* **YOUR ASSIGNMENT**
In the listing that follows, locate the line containing "(fun entries chan =>" and the line containing "[lia|lia|change CATAMARAN_CHAN_NUM_CHANS with". Retype exactly those two lines and every line between them, and nothing more.

* **PROVIDED RECORDS**
(** C24: The MAC tables refine the configuration of the ports.  From tables that
    agree with what was configured last, a call that returns 0 leaves for each
    NBI and each address exactly the set of the enabled ports of that NBI that
    have the address, shifted by 8, and no entry when there is none; the static
    array again agrees with the tables.  It returns 0 or -1.  This holds as long
    as no enabled port has, or had in the call before, the address 0, which the
    code does not exclude: an entry for address 0 stays when its port is
    disabled, because the code then compares it with the zero that it keeps for
    disabled ports (zero_mac_entry_stays). *)
Theorem update_mac_match_refines em macs idx s :
  fits 8 em -> addrs_ok em macs -> in_sync s ->
  exists err s', update_catamaran_mac_match_table P em macs idx s = Some (err, s') /\
    (err = 0 \/ err = -1) /\
    (err = 0 -> in_sync s' /\ forall n a, 0 <= n < 2 -> fits 48 a ->
       mac_table n s' a = if truthy (port_set em macs n a)
                          then Some (Z.shiftl (port_set em macs n a) 8) else None).
Proof.
  intros Hem Hmac Hs.
  destruct (run_update_match em macs idx s Hem Hmac Hs) as (err & s' & Hrun & Herr & _ & _ & Hok).
  by exists err, s'.
Qed.

(** The static array is updated even when an address did not fit in its
    bucket: the same call again returns 0 and writes nothing, so the address
    stays missing although the second call reports success. *)
Theorem update_mac_match_forgets_error em macs idx idx' s :
  fits 8 em -> addrs_ok em macs -> in_sync s ->
  exists err s', update_catamaran_mac_match_table P em macs idx s = Some (err, s') /\
    exists s'', update_catamaran_mac_match_table P em macs idx' s' = Some (0, s'') /\
      nbi_mem s'' = nbi_mem s' /\ bus s'' = bus s' /\
      forall n a, mac_table n s'' a = mac_table n s' a.
Proof.
  intros Hem Hmac Hs.
  destruct (run_update_match em macs idx s Hem Hmac Hs) as (err & s' & Hrun & _ & _ & Hcurr & _).
  exists err, s'. split; [done|].
  assert (Hgen : info_ok P (generate_mac_match_info P em ∅ macs)).
  { eapply generated_ok; [|exact Hmac]. apply run_generate; [done|]. intros p Hp Hen. by apply Hmac. }
  exists (s' <| curr_mac_addr ::= copy_info P (generate_mac_match_info P em ∅ macs) |>).
  split; [|done]. unfold update_catamaran_mac_match_table. rewrite (wrap_small 8 em Hem). cbv zeta.
  rewrite run_get. erewrite run_some by (apply run_update_same; [exact Hcurr|exact Hgen]). done.
Qed.
End sync.

(** ** The start *)

Section start.
Context (B : build).
Context `{Devices, NbiPcRegs, ClsHash}.

Lemma run_port_entries port lo k : (k <= MAX_CHANNELS_PER_PORT)%nat -> forall s : nic,
  for_fold (range lo (lo + Z.of_nat k)) [] (fun entries (chan : Z) =>
    _ ← require (length entries <? MAX_CHANNELS_PER_PORT)%nat;
    mret (entries ++ [mk_chan2port (u8 port) CATAMARAN_CHAN_MODE_MAC_DA_MATCH])) s =
  Some (replicate k (mk_chan2port (u8 port) CATAMARAN_CHAN_MODE_MAC_DA_MATCH), s).
Proof.
  intros Hk s. set (e := mk_chan2port _ _).
  assert (Hgen : forall j lo acc, (length acc + j <= MAX_CHANNELS_PER_PORT)%nat ->
    for_fold (range lo (lo + Z.of_nat j)) acc (fun entries (chan : Z) =>
      _ ← require (length entries <? MAX_CHANNELS_PER_PORT)%nat;
      mret (entries ++ [e])) s = Some (acc ++ replicate j e, s)).
  { induction j as [|j IH]; intros l acc Hle.
    - rewrite range_nil by lia. cbn. by rewrite app_nil_r.
    - rewrite range_cons by lia. cbn [for_fold]. rewrite run_assoc.
      rewrite run_require by (apply Nat.ltb_lt; lia). rewrite run_ret.
      replace (l + Z.of_nat (S j)) with (l + 1 + Z.of_nat j) by lia.
      rewrite IH by (rewrite length_app; simpl; lia). by rewrite <- app_assoc. }
  by apply (Hgen k lo []).
Qed.

Let P := board B.

(** The ports below [k] have their channels. *)
Definition chans_done (k : Z) (s0 s : nic) : Prop :=
  tables_only s0 s /\
  forall p c, 0 <= p < k -> NS_PLATFORM_MAC_CHANNEL_LO P p <= c <= NS_PLATFORM_MAC_CHANNEL_HI P p ->
    chan_entry (NS_PLATFORM_MAC_CORE P p) c (nbi_mem s) =
    mk_chan2port p CATAMARAN_CHAN_MODE_MAC_DA_MATCH.

Definition one_block (Q : platform) (p : Z) : Prop :=
  NS_PLATFORM_MAC_CHANNEL_LO Q p / 8 = NS_PLATFORM_MAC_CHANNEL_HI Q p / 8 /\
  NS_PLATFORM_MAC_CORE Q p = NS_PLATFORM_MAC Q p.

#[export] Instance one_block_dec Q p : Decision (one_block Q p).
Proof. unfold one_block. apply _. Defined.

Lemma platform_one_block t p : 0 <= p < NS_PLATFORM_NUM_PORTS (platform_macros t) ->
  one_block (platform_macros t) p.
Proof. apply (all_ports_ind one_block). by vm_compute. Qed.

Lemma run_init_port k s0 s : 0 <= k < NS_PLATFORM_NUM_PORTS P -> chans_done k s0 s ->
  returns (entries ← for_fold (range (NS_PLATFORM_MAC_CHANNEL_LO P k) (NS_PLATFORM_MAC_CHANNEL_HI P k + 1)) []
      (fun entries chan =>
        _ ← require (length entries <? MAX_CHANNELS_PER_PORT)%nat;
        mret (entries ++ [mk_chan2port (u8 k) CATAMARAN_CHAN_MODE_MAC_DA_MATCH]));
    catamaran_chan2port_table_set (NS_PLATFORM_MAC_CORE P k)
      (NS_PLATFORM_MAC_CHANNEL_LO P k) (NS_PLATFORM_MAC_CHANNEL_HI P k) entries) s
    (fun _ s' => chans_done (k + 1) s0 s').
Proof.
  intros Hk [Honly Hdone].
  destruct (platform_channels _ k Hk) as (Hlo & Hhi & Hmax & Hdisj & _).
  destruct (platform_serdes _ k Hk) as (_ & Hcore & _).
  destruct (platform_one_block _ k Hk) as [Hblk _].
  pose proof (platform_num_ports (NS_PLATFORM_TYPE B)) as HN.
  change (platform_macros (NS_PLATFORM_TYPE B)) with P in Hlo, Hhi, Hmax, Hdisj, Hcore, Hblk, HN.
  set (lo := NS_PLATFORM_MAC_CHANNEL_LO P k) in *. set (hi := NS_PLATFORM_MAC_CHANNEL_HI P k) in *.
  replace (hi + 1) with (lo + Z.of_nat 4) by lia. unfold returns.
  erewrite run_some by (apply run_port_entries; unfold MAX_CHANNELS_PER_PORT; lia). cbv beta.
  rewrite (wrap_small 8 k) by (unfold fits; lia).
  set (entries := replicate 4 (mk_chan2port k CATAMARAN_CHAN_MODE_MAC_DA_MATCH)).
  destruct (run_chan_set (NS_PLATFORM_MAC_CORE P k) lo hi entries s) as (s' & Hrun & Ht & Hs & _);
    [lia|lia|change CATAMARAN_CHAN_NUM_CHANS with 128; lia|simpl; lia|].
  rewrite Hrun. split; [by transitivity s|]. intros p c Hp Hc.
  assert (Hpr : 0 <= p < NS_PLATFORM_NUM_PORTS P) by lia.
  destruct (platform_serdes _ p Hpr) as (_ & Hcorep & _).
  destruct (platform_channels _ p Hpr) as (Hlop & Hhip & Hmaxp & Hdisjp & _).
  change (platform_macros (NS_PLATFORM_TYPE B)) with P in Hcorep, Hlop, Hhip, Hmaxp, Hdisjp.
  rewrite Hs by (lia || (change CATAMARAN_CHAN_NUM_CHANS with 128; lia)).
  unfold last_configured. rewrite (decide_True (P := lo / 8 = hi / 8)) by exact Hblk.
  destruct (decide (p = k)) as [->|Hne].
  - rewrite decide_True by done. unfold nth_entry. fold lo in Hc |- *. fold hi in Hc.
    assert (Hnth : nth (Z.to_nat (0 + (c - lo))) entries (mk_chan2port 0 0) =
      mk_chan2port k CATAMARAN_CHAN_MODE_MAC_DA_MATCH).
    { apply nth_lookup_Some. subst entries. apply lookup_replicate_2. lia. }
    rewrite Hnth. unfold chan2port_u8. cbn [port port_mode]. change 0xFF with (Z.ones 8).
    rewrite Z.land_ones, Z.mod_small by lia. done.
  - rewrite decide_False; [by apply Hdone; [lia|]|]. intros [_ Hin].
    rewrite Forall_forall in Hdisjp.
    specialize (Hdisjp k (proj1 (list_elem_of_In _ _) (proj2 (elem_of_range _ _ _) Hk)) Hne).
    fold lo hi in Hdisjp. lia.
Qed.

* **ANSWER TO THE EXERCISE**
      (fun entries chan =>
        _ ← require (length entries <? MAX_CHANNELS_PER_PORT)%nat;
        mret (entries ++ [mk_chan2port (u8 k) CATAMARAN_CHAN_MODE_MAC_DA_MATCH]));
    catamaran_chan2port_table_set (NS_PLATFORM_MAC_CORE P k)
      (NS_PLATFORM_MAC_CHANNEL_LO P k) (NS_PLATFORM_MAC_CHANNEL_HI P k) entries) s
    (fun _ s' => chans_done (k + 1) s0 s').
Proof.
  intros Hk [Honly Hdone].
  destruct (platform_channels _ k Hk) as (Hlo & Hhi & Hmax & Hdisj & _).
  destruct (platform_serdes _ k Hk) as (_ & Hcore & _).
  destruct (platform_one_block _ k Hk) as [Hblk _].
  pose proof (platform_num_ports (NS_PLATFORM_TYPE B)) as HN.
  change (platform_macros (NS_PLATFORM_TYPE B)) with P in Hlo, Hhi, Hmax, Hdisj, Hcore, Hblk, HN.
  set (lo := NS_PLATFORM_MAC_CHANNEL_LO P k) in *. set (hi := NS_PLATFORM_MAC_CHANNEL_HI P k) in *.
  replace (hi + 1) with (lo + Z.of_nat 4) by lia. unfold returns.
  erewrite run_some by (apply run_port_entries; unfold MAX_CHANNELS_PER_PORT; lia). cbv beta.
  rewrite (wrap_small 8 k) by (unfold fits; lia).
  set (entries := replicate 4 (mk_chan2port k CATAMARAN_CHAN_MODE_MAC_DA_MATCH)).
  destruct (run_chan_set (NS_PLATFORM_MAC_CORE P k) lo hi entries s) as (s' & Hrun & Ht & Hs & _);
    [lia|lia|change CATAMARAN_CHAN_NUM_CHANS with 128; lia|simpl; lia|].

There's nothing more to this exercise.